A 70-year-old pilot and Denali Highway lodge owner escaped unhurt after his Super Cub crashed during takeoff near the Susitna River on Wednesday.
David "Butch" Gratias was alone in his plane when he crashed in the area of the Susitna Glacier on Wednesday morning, Gratias and Alaska State Troopers said. He called his wife on a satellite phone to tell her about the crash and that he was OK, troopers spokeswoman Beth Ipsen said. Troopers were notified at 11 a.m.
Weather held a troopers helicopter in Fairbanks, so the Rescue Coordination Center sent a military helicopter to pick up Gratias and fly him to the Denali Highway, Ipsen said. From there, an Alaska Wildlife Trooper drove him home.
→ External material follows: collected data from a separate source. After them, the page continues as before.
(** The sample library is reached at "localhost:3322". *)
Lemma connect_parses_host_and_port_witness :
  snd (connect decimal office (new_reader (lit "localhost:3322") (lit "defaultdb")))
  = Ok ledger.
Proof.
  pose proof (connect_parses_host_and_port decimal office
                (new_reader (lit "localhost:3322") (lit "defaultdb")) eq_refl)
    as [_ P].
  rewrite (P (lit "localhost") (lit "3322") eq_refl).
  - reflexivity.
  - simpl. intuition discriminate.
  - simpl. intuition discriminate.
Defined.

(** X12.  A URL without a scheme and with two colons or more cannot be unpacked
    into host and port: [connect] raises ValueError, without a call of the
    library and with the reader as it was. *)
Theorem connect_rejects_two_colons
        (int : str -> outcome Z) (lib : library) (self : ImmuDBReader) :
  contains (url self) (lit "://") = false ->
  (2 <= length (filter (N.eqb 58) (url self)))%nat ->
  connect int lib self = (self, Raise ValueError).
Proof.
  intros NS L. unfold connect.
  rewrite (strip_scheme_absent self NS), host_port_more_colons by exact L.
  reflexivity.
Qed.

(** An IPv6 address with a port. *)
Lemma connect_rejects_two_colons_witness :
  snd (connect decimal office (new_reader (lit "[::1]:3322") (lit "defaultdb")))
  = Raise ValueError.
Proof.
  rewrite (connect_rejects_two_colons decimal office
             (new_reader (lit "[::1]:3322") (lit "defaultdb")) eq_refl).
  - reflexivity.
  - simpl. lia.
Defined.

(** X13.  A scheme before "://" is dropped: [connect] stores the rest as the
    URL of the reader and goes on as it does for the rest, and so do the
    helpers that build a reader from the URL. *)
Theorem scheme_is_ignored
        (int : str -> outcome Z) (lib : library)
        (scheme rest db_name : str) :
  ~ In 58 scheme -> contains rest (lit "://") = false ->
  let address := scheme ++ lit "://" ++ rest in
  (forall c,
     connect int lib {| url := address; db_name := db_name; client := c |}
     = connect int lib {| url := rest; db_name := db_name; client := c |}
     /\ url (fst (connect int lib
                    {| url := address; db_name := db_name; client := c |})) = rest)
  /\ (forall prefix suffix,
        read_transactions int lib address db_name prefix suffix
        = read_transactions int lib rest db_name prefix suffix)
  /\ get_merkle_root int lib address db_name = get_merkle_root int lib rest db_name.
Proof.
  intros NI NS address.
  assert (forall c,
     connect int lib {| url := address; db_name := db_name; client := c |}
     = connect int lib {| url := rest; db_name := db_name; client := c |}) as E.
  { intros c. unfold connect.
    rewrite (strip_scheme_present
               {| url := address; db_name := db_name; client := c |}
               scheme rest eq_refl NI NS).
    rewrite (strip_scheme_absent {| url := rest; db_name := db_name; client := c |} NS).
    reflexivity. }
  split; [|split].
  - intros c. split; [apply E|]. rewrite E. unfold connect.
    rewrite (strip_scheme_absent {| url := rest; db_name := db_name; client := c |} NS).
    cbn [url]. destruct (host_port int rest) as [[host port]|e]; [|reflexivity].
    unfold open_session.
    destruct (ImmudbClient_new lib (OpsHelpers.address host port)) as [c0|e];
      [|reflexivity].
    destruct (login lib c0 (lit "immudb") (lit "immudb")) as [c1 [e|]];
      [reflexivity|].
    cbn [Ops.db_name].
    destruct (useDatabase lib c1 db_name) as [c2 [e|]]; reflexivity.
  - intros prefix suffix. unfold read_transactions, new_reader. rewrite E.
    reflexivity.
  - unfold get_merkle_root, new_reader. rewrite E. reflexivity.
Qed.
Gratias said he was ferrying supplies to some hikers before he took off. He thought a wind shift caused the crash but he's not sure exactly what happened. The plane sustained significant damage to a wing and the fuselage, according to the National Transportation Safety Board.
An NTSB investigator said a wing hit some brush at the end of the strip and the plane "groundlooped" -- a wing hit the ground and the plane rotated around it -- before coming to a stop.
Investigator Cathy Gagne said Gratias told her that winds he observed as variable before takeoff kept "getting more and more squirrelly" afterwards. The pilot knows the Susitna country well, Gagne said. "He's been flying in and out of there a lot over the years."
Gratias said he planned to fly back to his Super Cub on Friday to start the process of getting it out of the remote location.
Gratias runs Gracious House Lodge & Flying Service, located at mile 82 on the Denali Highway about 50 miles from the Denali National Park and Preserve entrance. He opened the lodge in the late 1950s.